Received 23 August 2005; Accepted 22 June 2006

Copyright © 2007 Hindawi Publishing Corporation. This is an open access article distributed under the Creative Commons Attribution License, which permits unrestricted use, distribution, and reproduction in any medium, provided the original work is properly cited.


OBJECTIVES: To assess the cost-effectiveness of photodynamic therapy (PDT) and esophagectomy (ESO) relative to surveillance (SURV) for patients with Barrett’s esophagus (BE) and high-grade dysplasia (HGD).

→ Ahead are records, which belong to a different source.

(** * 2-7 Triple Draw opening-range trainer: hand classification engine

    A shallow embedding of the hand evaluator of the two application
    variants:

    - the single-position variant ([evaluateUTGHand], module [UTG]),
    - the multi-position variant ([interpretBetterHand], [getFullStrategy],
      [evaluateHandForPosition], module [Multi]).

    Card values are the integers produced by [getValue] (2..14); they are
    modelled as [Z].  JavaScript values that are not integers but can arise
    in the embedded code ([NaN] from arithmetic on [undefined], [-Infinity]
    from [Math.max()] of no arguments) are kept explicit in [jsnum]. *)

From Stdlib Require Import ZArith Lia String Ascii List.
From stdpp Require Import base list sorting gmap strings pretty finite.

Open Scope Z_scope.

(** ** JavaScript numbers that the engine can produce *)

Inductive jsnum : Type :=
  | Num (z : Z)
  | NaN
  | NegInfinity.

#[global] Instance jsnum_eq_dec : EqDecision jsnum.
Proof. solve_decision. Defined.

(** [x <= y] and [x < y]; every comparison with [NaN] is false. *)
Definition js_leb (x y : jsnum) : bool :=
  match x, y with
  | NaN, _ | _, NaN => false
  | NegInfinity, _ => true
  | Num _, NegInfinity => false
  | Num a, Num b => a <=? b
  end.

Definition js_ltb (x y : jsnum) : bool :=
  match x, y with
  | NaN, _ | _, NaN => false
  | _, NegInfinity => false
  | NegInfinity, Num _ => true
  | Num a, Num b => a <? b
  end.

(** [x > y] is [y < x]. *)
Definition js_gtb (x y : jsnum) : bool := js_ltb y x.

(** [Math.max(...xs)]: [-Infinity] on the empty list. *)
Definition Math_max (xs : list Z) : jsnum :=
  match xs with
  | [] => NegInfinity
  | x :: xs' => Num (foldl Z.max x xs')
  end.

(** ** [Array.prototype.sort] with a numeric comparator

    The sort is stable; it is modelled as insertion from the right, an
    element being placed before the first element it does not exceed. *)

Section Sort.
Context {A : Type} (cmp : A → A → Z).

Fixpoint insert_by (x : A) (l : list A) : list A :=
  match l with
  | [] => [x]
  | y :: l' => if cmp x y <=? 0 then x :: y :: l' else y :: insert_by x l'
  end.

Definition sort_by (l : list A) : list A := foldr insert_by [] l.
End Sort.

(** [.sort((a, b) => a - b)] and [.sort((a, b) => b - a)]. *)
Definition sort_asc : list Z → list Z := sort_by (λ a b, a - b).
Definition sort_desc : list Z → list Z := sort_by (λ a b, b - a).

(** [[...new Set(vals)]]: distinct elements in order of first occurrence. *)
Fixpoint set_of (vals : list Z) : list Z :=
  match vals with
  | [] => []
  | x :: l => x :: filter (λ y, y ≠ x) (set_of l)
  end.

(** ** The lowball comparator (identical in both variants)

    The loop runs over the indices of [sorted1]; reading [sorted2] past its
    end yields [undefined], which differs from every number and makes the
    subtraction [NaN].

    The values are integers and [x - y] is their exact difference.  The
    code subtracts doubles, which gives this same number whenever the
    difference is exact in a double, in particular for values of absolute
    value up to 2^52 (card values are 2 to 14); beyond that the code returns
    the difference rounded to a double.  The sign of the result, its being
    zero and [NaN] are the same in either reading. *)
Fixpoint compare_loop (sorted1 sorted2 : list Z) : jsnum :=
  match sorted1 with
  | [] => Num 0
  | x :: s1 =>
      match sorted2 with
      | [] => NaN
      | y :: s2 => if x =? y then compare_loop s1 s2 else Num (x - y)
      end
  end.

Definition compareLowballHands (hand1 hand2 : list Z) : jsnum :=
  let sorted1 := sort_desc hand1 in
  let sorted2 := sort_desc hand2 in
  compare_loop sorted1 sorted2.

(** [isStraight] (identical in both variants). *)
Definition slice (i j : nat) (l : list Z) : list Z := take (j - i) (drop i l).

Fixpoint isSliceStraight (sl : list Z) : bool :=
  match sl with
  | a :: ((b :: _) as tl) => if b =? a + 1 then isSliceStraight tl else false
  | _ => true
  end.

Definition isStraight (vals : list Z) : bool :=
  if (length vals <? 5)%nat then false
  else
    let sorted := sort_asc (set_of vals) in
    if (length sorted <? 5)%nat then false
    else existsb (λ i, isSliceStraight (slice i (i + 5) sorted))
                 (seq 0 (length sorted - 5 + 1)).


(** ** Strings *)

(** [Array.prototype.join] on an array of strings. *)
Fixpoint join (sep : string) (l : list string) : string :=
  match l with
  | [] => ""
  | [x] => x
  | x :: l' => x +:+ sep +:+ join sep l'
  end.

(** Numbers are integers here, printed in decimal. *)
Definition show (z : Z) : string := pretty z.
(** C1 amended, at the first attempt and after the tenth. *)
Lemma reconnect_backoff_schedule_witness :
  (exists t, App.timerLog (App.reconnectWithBackoff connecting)
             = App.timerLog connecting ++ [t]
             /\ App.callback t = App.CbSetupWebSocket
             /\ (App.delay t == 2000 # 1)%Q)
  /\ (exists t, App.timerLog (App.reconnectWithBackoff exhausted)
                = App.timerLog exhausted ++ [t]
                /\ App.callback t = App.CbResetAndSetup
                /\ App.delay t = App.LONG_RETRY_DELAY).
Proof.
  split.
  - destruct (reconnect_backoff_schedule connecting 1 eq_refl)
      as (id & t & _ & _ & Hlog & _ & _ & Hfirst & _).
    destruct Hfirst as (_ & Hcb & Hd); [vm_compute; split; discriminate |].
    exists t. split; [exact Hlog |]. split; [exact Hcb |].
    rewrite Hd. vm_compute. reflexivity.
  - destruct (reconnect_backoff_schedule exhausted 11 eq_refl)
      as (id & t & _ & _ & Hlog & _ & _ & _ & Hlast).
    destruct Hlast as (_ & Hcb & Hd & _); [reflexivity |].
    exists t. split; [exact Hlog |]. split; [exact Hcb | exact Hd].
Defined.

(** C1, as stated, fails: after ten failures in a row the counter is at
    its maximum; the next two reconnects are scheduled at 60000 ms and
    then at 2000 ms, not both at the one long delay. *)
Lemma backoff_restarts_after_long_retry :
  App.reconnectAttempts exhausted = App.MAX_RECONNECT_ATTEMPTS
  /\ map App.delay
       (scheduled_by exhausted
          (App.run dev_apiUrl accept_all
             [ App.EvTimer 20; App.EvError; App.EvTimer 22; App.EvError ]
             exhausted))
     = [ App.LONG_RETRY_DELAY; 2000 # 1 ]
  /\ ~ (2000 # 1 == App.LONG_RETRY_DELAY)%Q.
Proof.
  split; [vm_compute; reflexivity |].
  split; [vm_compute; reflexivity |].
  vm_compute. discriminate.
Qed.

(** **** Subscriptions *)

Lemma send_if_open_sent message s sk :
  App.socket s = Some sk ->
  App.readyState sk = App.OPEN ->
  App.sent <$> App.socket (App.send_if_open message s)
  = Some (App.sent sk ++ [message]).
Proof.
  intros Hs Ho. unfold App.send_if_open, App.send. rewrite Hs, Ho. reflexivity.
Qed.

(** C5, amended.  While the socket is OPEN, subscribing sends
    [{event: "subscribe-to-agent", data: agentId}] and unsubscribing
    sends [{event: "unsubscribe-from-agent", data: agentId}]. *)
Theorem subscription_messages agentId s sk :
  App.socket s = Some sk ->
  App.readyState sk = App.OPEN ->
  App.sent <$> App.socket (App.subscribeToAgentUpdates agentId s)
  = Some (App.sent sk
          ++ [JObj {[ "event" := JStr "subscribe-to-agent"; "data" := JStr agentId ]}])
  /\ App.sent <$> App.socket (App.unsubscribeFromAgentUpdates agentId s)
     = Some (App.sent sk
             ++ [JObj {[ "event" := JStr "unsubscribe-from-agent";
                         "data" := JStr agentId ]}]).
Proof.
  intros Hs Ho. split.
  - unfold App.subscribeToAgentUpdates. rewrite (send_if_open_sent _ _ _ Hs Ho).
    do 3 f_equal.
  - unfold App.unsubscribeFromAgentUpdates. rewrite (send_if_open_sent _ _ _ Hs Ho).
    do 3 f_equal.
Qed.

METHODS: A Markov decision tree was constructed to estimate costs and health outcomes of PDT, ESO and SURV in a hypothetical cohort of male patients, 50 years of age, with BE and HGD. Outcomes included unadjusted life-years (LYs) and quality-adjusted LYs (QALYs). Direct medical costs (2003 CDN$) were measured from the perspective of a provincial ministry of health. The time horizon for the model was five years (cycle length three months), and costs and outcomes were discounted at 3%. Model parameters were assigned unique distributions, and a probabilistic analysis with 10,000 Monte Carlo simulations was performed.

RESULTS: SURV was the least costly strategy, followed by PDT and ESO, but SURV was also the least effective. In terms of LYs, the incremental cost-effectiveness ratios were $814/LY for PDT versus SURV and $3,397/LY for ESO versus PDT. PDT dominated ESO for QALYs in the base-case. The incremental cost-effectiveness ratio of PDT versus SURV was $879/QALY. In probabilistic analysis, PDT was most likely to be cost-effective at willingness-to-pay (WTP) values between $100/LY and $3,500/LY, and ESO was most likely to be cost-effective for WTP values over $3500/LY. For quality-adjusted survival, PDT was most likely to be cost-effective for all WTP thresholds above $1,000/QALY. The likelihood that PDT was the most cost-effective strategy reached 0.99 at a WTP ceiling of $25,000/QALY.

CONCLUSIONS: In male patients with BE and HGD, PDT and ESO are cost-effective alternatives to SURV.